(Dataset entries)
╭──
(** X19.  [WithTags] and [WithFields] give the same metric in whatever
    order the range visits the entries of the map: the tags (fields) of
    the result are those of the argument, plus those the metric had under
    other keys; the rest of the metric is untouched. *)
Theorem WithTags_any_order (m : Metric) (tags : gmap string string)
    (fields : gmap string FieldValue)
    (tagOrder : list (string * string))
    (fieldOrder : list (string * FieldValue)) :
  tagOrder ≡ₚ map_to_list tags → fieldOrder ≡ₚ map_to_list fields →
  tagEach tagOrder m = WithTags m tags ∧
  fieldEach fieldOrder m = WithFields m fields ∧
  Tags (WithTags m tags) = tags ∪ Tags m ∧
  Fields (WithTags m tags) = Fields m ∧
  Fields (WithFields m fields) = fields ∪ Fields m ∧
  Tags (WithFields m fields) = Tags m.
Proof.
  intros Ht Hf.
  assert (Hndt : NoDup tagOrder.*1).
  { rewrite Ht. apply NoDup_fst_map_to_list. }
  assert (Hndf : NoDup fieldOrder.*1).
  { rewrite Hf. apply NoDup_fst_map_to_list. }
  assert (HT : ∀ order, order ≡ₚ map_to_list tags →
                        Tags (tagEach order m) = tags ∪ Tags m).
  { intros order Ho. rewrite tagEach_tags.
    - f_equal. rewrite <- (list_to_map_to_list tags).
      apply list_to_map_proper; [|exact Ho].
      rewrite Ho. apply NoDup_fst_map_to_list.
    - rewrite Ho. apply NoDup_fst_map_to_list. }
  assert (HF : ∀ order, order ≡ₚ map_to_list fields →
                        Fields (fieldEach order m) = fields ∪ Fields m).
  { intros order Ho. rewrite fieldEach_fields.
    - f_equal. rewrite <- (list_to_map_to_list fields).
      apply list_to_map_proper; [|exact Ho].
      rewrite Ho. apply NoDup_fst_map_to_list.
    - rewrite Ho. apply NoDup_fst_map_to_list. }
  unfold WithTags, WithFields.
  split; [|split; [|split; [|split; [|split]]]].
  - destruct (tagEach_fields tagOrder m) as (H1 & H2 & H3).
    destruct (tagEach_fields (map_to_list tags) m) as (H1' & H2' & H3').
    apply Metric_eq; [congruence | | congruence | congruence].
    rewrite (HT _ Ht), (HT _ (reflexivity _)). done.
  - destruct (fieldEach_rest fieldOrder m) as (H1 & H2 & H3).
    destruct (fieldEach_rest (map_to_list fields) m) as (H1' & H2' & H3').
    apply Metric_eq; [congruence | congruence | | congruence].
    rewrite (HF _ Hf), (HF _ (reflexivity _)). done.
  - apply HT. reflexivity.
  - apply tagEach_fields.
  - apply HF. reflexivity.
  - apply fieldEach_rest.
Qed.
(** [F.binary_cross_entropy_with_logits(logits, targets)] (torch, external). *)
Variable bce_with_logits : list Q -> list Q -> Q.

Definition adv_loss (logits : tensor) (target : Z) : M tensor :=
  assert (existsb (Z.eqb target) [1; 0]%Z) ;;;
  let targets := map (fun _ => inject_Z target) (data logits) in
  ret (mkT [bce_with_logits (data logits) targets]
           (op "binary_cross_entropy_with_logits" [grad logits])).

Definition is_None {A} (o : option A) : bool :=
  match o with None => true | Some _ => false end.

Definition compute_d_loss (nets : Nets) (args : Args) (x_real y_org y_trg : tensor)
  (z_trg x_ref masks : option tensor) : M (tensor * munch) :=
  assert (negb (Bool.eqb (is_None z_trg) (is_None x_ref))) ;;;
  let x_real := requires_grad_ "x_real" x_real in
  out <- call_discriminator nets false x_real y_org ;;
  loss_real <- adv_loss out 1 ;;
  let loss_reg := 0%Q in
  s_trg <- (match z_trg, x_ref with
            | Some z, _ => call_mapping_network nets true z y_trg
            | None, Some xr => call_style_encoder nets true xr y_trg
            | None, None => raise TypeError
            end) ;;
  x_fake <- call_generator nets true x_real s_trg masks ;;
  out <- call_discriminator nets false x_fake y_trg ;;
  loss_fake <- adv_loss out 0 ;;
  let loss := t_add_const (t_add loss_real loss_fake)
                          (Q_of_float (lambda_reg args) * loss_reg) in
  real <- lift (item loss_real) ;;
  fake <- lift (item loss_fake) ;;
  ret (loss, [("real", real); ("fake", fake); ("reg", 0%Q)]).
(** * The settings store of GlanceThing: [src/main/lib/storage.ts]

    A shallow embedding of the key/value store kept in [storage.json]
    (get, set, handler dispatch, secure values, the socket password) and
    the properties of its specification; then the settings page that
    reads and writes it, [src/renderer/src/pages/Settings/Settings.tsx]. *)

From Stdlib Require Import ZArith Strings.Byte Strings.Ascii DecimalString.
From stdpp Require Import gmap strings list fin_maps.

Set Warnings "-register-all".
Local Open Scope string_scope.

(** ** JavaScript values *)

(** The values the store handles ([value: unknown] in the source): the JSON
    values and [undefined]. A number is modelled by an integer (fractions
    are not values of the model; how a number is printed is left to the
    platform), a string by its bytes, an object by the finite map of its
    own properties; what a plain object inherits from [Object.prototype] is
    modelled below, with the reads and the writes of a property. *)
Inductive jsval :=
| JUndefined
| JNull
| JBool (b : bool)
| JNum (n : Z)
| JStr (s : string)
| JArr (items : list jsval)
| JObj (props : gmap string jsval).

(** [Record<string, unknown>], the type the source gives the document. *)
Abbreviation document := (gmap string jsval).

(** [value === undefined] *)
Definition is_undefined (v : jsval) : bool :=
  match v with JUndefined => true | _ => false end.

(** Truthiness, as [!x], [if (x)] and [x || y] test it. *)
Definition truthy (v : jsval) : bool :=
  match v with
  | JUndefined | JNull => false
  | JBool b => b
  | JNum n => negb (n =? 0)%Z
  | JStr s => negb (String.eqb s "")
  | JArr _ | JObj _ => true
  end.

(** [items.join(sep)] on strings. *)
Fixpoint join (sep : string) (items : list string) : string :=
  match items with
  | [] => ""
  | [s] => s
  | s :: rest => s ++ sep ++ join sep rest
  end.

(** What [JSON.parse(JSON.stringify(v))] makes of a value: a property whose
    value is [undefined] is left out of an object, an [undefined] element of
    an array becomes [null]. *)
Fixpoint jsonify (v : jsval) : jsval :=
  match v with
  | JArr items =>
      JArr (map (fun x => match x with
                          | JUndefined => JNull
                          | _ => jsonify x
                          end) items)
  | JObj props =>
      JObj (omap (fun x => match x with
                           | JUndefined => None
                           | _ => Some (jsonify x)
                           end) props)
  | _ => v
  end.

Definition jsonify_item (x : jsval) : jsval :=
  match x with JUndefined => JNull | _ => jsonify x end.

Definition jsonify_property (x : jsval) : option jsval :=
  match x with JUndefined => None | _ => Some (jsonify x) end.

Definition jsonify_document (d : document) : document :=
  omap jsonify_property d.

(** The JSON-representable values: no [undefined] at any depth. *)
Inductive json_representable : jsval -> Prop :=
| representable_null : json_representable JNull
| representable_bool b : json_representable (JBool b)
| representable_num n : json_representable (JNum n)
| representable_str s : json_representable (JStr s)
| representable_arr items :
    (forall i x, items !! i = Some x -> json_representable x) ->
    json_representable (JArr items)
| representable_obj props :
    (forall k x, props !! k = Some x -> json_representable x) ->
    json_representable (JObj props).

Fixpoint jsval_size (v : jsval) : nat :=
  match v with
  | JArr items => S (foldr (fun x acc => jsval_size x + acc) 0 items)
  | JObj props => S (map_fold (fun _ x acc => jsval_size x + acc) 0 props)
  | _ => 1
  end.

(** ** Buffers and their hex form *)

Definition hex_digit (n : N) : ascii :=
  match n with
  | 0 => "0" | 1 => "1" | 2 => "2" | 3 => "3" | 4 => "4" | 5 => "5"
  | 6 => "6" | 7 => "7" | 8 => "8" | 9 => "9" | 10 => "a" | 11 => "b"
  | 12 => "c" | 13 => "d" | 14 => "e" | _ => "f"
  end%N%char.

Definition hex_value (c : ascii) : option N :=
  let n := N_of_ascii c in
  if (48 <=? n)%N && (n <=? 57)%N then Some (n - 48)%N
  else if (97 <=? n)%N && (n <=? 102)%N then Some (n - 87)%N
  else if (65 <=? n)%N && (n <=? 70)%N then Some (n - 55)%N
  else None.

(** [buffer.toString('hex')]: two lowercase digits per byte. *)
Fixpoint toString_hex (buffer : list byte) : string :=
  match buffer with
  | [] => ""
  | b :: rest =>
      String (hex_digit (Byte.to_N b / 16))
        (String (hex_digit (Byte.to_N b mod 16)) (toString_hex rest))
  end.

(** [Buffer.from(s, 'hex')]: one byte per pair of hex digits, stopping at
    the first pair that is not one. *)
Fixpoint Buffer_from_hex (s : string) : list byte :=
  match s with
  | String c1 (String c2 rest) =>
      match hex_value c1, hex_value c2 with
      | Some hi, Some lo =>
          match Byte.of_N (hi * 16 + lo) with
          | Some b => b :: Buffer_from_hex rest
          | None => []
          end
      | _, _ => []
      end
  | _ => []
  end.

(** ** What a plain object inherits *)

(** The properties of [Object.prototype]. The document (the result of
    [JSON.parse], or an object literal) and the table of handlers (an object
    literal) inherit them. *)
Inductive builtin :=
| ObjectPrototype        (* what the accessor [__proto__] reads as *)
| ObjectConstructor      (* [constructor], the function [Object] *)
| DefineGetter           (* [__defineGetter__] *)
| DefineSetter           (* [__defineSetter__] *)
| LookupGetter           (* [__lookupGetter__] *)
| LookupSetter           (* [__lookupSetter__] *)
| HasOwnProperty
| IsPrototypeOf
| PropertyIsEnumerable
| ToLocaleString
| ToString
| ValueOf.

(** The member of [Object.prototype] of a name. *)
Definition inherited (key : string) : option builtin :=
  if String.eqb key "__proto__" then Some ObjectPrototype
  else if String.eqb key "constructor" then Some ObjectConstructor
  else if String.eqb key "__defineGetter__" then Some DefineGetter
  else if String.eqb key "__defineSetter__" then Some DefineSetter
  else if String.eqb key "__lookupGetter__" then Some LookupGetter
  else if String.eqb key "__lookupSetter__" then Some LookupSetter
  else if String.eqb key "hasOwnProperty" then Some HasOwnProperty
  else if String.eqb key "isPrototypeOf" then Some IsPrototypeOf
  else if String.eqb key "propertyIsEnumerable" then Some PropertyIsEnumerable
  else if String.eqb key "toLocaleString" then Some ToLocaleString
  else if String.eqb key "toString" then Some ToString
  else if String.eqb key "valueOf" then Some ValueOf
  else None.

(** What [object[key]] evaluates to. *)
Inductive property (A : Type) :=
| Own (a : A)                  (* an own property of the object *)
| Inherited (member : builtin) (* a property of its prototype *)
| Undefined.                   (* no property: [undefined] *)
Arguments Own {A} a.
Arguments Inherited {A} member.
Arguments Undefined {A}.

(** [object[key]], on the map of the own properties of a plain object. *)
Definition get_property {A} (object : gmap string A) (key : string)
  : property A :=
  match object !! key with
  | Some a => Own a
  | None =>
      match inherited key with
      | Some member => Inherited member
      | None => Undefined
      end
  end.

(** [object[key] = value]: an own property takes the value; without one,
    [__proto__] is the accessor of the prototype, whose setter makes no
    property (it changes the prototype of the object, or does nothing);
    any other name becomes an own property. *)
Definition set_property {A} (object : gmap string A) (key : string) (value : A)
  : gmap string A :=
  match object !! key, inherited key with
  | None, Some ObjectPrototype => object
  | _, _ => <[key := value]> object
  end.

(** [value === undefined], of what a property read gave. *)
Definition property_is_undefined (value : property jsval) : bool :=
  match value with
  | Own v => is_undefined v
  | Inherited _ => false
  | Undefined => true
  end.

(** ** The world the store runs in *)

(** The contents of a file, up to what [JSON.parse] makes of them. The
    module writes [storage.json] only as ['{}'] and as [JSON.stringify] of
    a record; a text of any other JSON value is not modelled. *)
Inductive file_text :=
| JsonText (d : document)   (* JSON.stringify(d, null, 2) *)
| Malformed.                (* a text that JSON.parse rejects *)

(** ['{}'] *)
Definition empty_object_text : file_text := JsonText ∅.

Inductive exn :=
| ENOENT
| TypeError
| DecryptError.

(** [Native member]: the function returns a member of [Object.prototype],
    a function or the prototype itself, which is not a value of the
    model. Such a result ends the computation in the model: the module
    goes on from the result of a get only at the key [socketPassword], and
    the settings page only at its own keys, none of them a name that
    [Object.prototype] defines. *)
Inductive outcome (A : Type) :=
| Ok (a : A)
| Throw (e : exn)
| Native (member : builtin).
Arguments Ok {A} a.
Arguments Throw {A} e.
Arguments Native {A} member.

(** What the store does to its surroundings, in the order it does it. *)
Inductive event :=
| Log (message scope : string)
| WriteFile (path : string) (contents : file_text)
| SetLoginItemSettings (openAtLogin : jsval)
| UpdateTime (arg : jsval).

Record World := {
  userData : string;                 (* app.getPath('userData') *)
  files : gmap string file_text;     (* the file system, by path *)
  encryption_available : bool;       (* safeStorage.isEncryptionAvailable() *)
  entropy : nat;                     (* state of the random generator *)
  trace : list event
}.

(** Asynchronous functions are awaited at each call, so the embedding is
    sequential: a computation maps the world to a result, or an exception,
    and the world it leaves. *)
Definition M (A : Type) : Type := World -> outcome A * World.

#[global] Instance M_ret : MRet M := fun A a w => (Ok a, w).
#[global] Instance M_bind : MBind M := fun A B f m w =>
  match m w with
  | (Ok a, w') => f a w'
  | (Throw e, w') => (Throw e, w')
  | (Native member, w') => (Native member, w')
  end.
╰──
### Exercise goal
What is the number of lines in the entries above that contain the string "accessor"? Reply with the number and nothing more.

### Answer section
2